**TASK BRIEF**
With the material below, print exactly the lines between the line holding "unfold parseWireHeaderFromBuf, header_bytes." and the line holding "match parseWireHeaderFromBuf (take", inclusive. Add nothing else.

-*-*-

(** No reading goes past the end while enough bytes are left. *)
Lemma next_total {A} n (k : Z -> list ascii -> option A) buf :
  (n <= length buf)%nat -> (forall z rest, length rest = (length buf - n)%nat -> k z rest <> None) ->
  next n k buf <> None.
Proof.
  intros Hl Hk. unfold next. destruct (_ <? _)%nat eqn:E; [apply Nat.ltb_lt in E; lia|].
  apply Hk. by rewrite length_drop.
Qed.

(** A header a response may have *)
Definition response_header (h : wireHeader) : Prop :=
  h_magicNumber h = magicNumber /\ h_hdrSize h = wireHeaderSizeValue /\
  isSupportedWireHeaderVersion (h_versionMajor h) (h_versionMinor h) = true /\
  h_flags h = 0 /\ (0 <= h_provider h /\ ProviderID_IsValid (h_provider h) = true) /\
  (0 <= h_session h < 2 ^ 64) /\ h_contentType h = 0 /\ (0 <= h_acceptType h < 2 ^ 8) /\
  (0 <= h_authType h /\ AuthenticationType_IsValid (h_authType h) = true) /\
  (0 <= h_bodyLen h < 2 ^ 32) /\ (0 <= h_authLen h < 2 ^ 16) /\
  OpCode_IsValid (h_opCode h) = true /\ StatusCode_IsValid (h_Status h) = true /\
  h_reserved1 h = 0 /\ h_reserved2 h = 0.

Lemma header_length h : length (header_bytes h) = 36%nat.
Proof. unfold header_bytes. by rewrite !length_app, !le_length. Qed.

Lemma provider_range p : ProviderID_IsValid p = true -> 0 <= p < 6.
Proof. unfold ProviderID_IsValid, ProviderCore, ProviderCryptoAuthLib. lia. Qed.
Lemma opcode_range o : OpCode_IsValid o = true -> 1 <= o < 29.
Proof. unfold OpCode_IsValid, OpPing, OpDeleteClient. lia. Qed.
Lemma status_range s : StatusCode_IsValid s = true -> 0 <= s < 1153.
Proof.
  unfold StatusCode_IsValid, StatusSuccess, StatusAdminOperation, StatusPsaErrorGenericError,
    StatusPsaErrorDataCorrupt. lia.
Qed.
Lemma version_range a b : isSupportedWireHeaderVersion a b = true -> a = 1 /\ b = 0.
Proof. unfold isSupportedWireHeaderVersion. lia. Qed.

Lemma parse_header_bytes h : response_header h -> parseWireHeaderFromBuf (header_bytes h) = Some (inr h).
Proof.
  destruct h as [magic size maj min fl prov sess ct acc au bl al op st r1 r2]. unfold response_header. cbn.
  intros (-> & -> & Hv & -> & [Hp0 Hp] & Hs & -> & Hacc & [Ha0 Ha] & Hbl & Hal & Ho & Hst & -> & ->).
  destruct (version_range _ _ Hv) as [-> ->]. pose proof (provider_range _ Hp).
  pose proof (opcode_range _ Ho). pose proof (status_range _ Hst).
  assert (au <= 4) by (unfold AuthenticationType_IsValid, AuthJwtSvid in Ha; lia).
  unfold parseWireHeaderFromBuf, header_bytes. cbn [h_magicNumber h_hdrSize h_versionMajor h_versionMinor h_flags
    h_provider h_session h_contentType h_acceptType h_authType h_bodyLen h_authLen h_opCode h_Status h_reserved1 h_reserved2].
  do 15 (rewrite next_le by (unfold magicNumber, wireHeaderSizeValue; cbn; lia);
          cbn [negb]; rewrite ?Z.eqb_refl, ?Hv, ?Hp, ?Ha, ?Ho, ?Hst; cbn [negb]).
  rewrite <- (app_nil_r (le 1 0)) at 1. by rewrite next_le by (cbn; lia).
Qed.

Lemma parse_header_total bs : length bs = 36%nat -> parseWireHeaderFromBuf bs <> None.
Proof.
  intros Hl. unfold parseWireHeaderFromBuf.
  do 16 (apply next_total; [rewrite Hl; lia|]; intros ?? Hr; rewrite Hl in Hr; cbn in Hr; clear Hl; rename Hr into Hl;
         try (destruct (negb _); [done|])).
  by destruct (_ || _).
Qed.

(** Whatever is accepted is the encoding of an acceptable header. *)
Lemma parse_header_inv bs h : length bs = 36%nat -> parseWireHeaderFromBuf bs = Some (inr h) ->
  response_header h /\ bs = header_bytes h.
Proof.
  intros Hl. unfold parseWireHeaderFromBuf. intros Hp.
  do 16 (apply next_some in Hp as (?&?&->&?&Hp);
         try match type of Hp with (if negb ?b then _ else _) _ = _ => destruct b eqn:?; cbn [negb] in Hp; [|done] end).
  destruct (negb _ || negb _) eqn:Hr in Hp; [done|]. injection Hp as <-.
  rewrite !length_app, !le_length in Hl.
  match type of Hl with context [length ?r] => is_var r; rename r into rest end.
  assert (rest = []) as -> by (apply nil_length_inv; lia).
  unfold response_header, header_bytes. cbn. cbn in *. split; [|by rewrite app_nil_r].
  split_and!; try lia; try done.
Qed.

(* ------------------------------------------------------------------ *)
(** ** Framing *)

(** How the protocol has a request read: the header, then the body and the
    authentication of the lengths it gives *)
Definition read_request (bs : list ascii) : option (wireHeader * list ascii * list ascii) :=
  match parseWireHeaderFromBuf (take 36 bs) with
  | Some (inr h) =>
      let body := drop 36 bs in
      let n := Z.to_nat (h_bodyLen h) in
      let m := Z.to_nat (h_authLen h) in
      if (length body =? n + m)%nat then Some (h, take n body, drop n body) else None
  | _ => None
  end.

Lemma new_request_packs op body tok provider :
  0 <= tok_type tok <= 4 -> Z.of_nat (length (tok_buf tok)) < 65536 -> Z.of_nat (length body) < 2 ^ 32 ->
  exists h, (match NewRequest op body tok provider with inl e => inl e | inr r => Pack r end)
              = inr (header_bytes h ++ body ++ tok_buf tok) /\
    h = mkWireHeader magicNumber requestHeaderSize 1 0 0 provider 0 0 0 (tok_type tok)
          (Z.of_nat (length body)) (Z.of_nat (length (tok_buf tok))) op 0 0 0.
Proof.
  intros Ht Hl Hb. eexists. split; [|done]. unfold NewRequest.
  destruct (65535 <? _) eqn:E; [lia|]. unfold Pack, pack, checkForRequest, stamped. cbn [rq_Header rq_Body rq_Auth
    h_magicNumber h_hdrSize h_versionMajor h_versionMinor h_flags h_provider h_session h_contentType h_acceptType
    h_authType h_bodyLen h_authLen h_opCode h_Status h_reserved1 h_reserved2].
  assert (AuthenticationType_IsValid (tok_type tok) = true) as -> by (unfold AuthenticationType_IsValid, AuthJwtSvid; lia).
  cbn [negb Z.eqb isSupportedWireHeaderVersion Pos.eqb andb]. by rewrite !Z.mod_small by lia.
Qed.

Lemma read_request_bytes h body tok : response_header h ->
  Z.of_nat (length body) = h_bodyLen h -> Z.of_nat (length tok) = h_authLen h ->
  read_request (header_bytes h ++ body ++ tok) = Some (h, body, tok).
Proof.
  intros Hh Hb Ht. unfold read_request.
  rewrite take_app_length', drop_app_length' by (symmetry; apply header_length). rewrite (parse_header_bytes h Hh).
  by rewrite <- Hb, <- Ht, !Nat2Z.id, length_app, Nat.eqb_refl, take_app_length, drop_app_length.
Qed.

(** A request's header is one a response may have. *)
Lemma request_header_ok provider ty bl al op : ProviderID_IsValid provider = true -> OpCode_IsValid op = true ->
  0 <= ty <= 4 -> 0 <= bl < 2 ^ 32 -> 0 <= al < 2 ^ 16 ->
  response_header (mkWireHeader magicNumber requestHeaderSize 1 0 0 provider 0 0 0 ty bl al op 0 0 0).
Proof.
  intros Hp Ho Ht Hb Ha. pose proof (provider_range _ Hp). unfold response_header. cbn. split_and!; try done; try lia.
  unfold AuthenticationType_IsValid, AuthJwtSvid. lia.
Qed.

-*-*-

**FINISHED TASK**
  unfold parseWireHeaderFromBuf, header_bytes. cbn [h_magicNumber h_hdrSize h_versionMajor h_versionMinor h_flags
    h_provider h_session h_contentType h_acceptType h_authType h_bodyLen h_authLen h_opCode h_Status h_reserved1 h_reserved2].
  do 15 (rewrite next_le by (unfold magicNumber, wireHeaderSizeValue; cbn; lia);
          cbn [negb]; rewrite ?Z.eqb_refl, ?Hv, ?Hp, ?Ha, ?Ho, ?Hst; cbn [negb]).
  rewrite <- (app_nil_r (le 1 0)) at 1. by rewrite next_le by (cbn; lia).
Qed.

Lemma parse_header_total bs : length bs = 36%nat -> parseWireHeaderFromBuf bs <> None.
Proof.
  intros Hl. unfold parseWireHeaderFromBuf.
  do 16 (apply next_total; [rewrite Hl; lia|]; intros ?? Hr; rewrite Hl in Hr; cbn in Hr; clear Hl; rename Hr into Hl;
         try (destruct (negb _); [done|])).
  by destruct (_ || _).
Qed.

(** Whatever is accepted is the encoding of an acceptable header. *)
Lemma parse_header_inv bs h : length bs = 36%nat -> parseWireHeaderFromBuf bs = Some (inr h) ->
  response_header h /\ bs = header_bytes h.
Proof.
  intros Hl. unfold parseWireHeaderFromBuf. intros Hp.
  do 16 (apply next_some in Hp as (?&?&->&?&Hp);
         try match type of Hp with (if negb ?b then _ else _) _ = _ => destruct b eqn:?; cbn [negb] in Hp; [|done] end).
  destruct (negb _ || negb _) eqn:Hr in Hp; [done|]. injection Hp as <-.
  rewrite !length_app, !le_length in Hl.
  match type of Hl with context [length ?r] => is_var r; rename r into rest end.
  assert (rest = []) as -> by (apply nil_length_inv; lia).
  unfold response_header, header_bytes. cbn. cbn in *. split; [|by rewrite app_nil_r].
  split_and!; try lia; try done.
Qed.

(* ------------------------------------------------------------------ *)
(** ** Framing *)

(** How the protocol has a request read: the header, then the body and the
    authentication of the lengths it gives *)
Definition read_request (bs : list ascii) : option (wireHeader * list ascii * list ascii) :=
  match parseWireHeaderFromBuf (take 36 bs) with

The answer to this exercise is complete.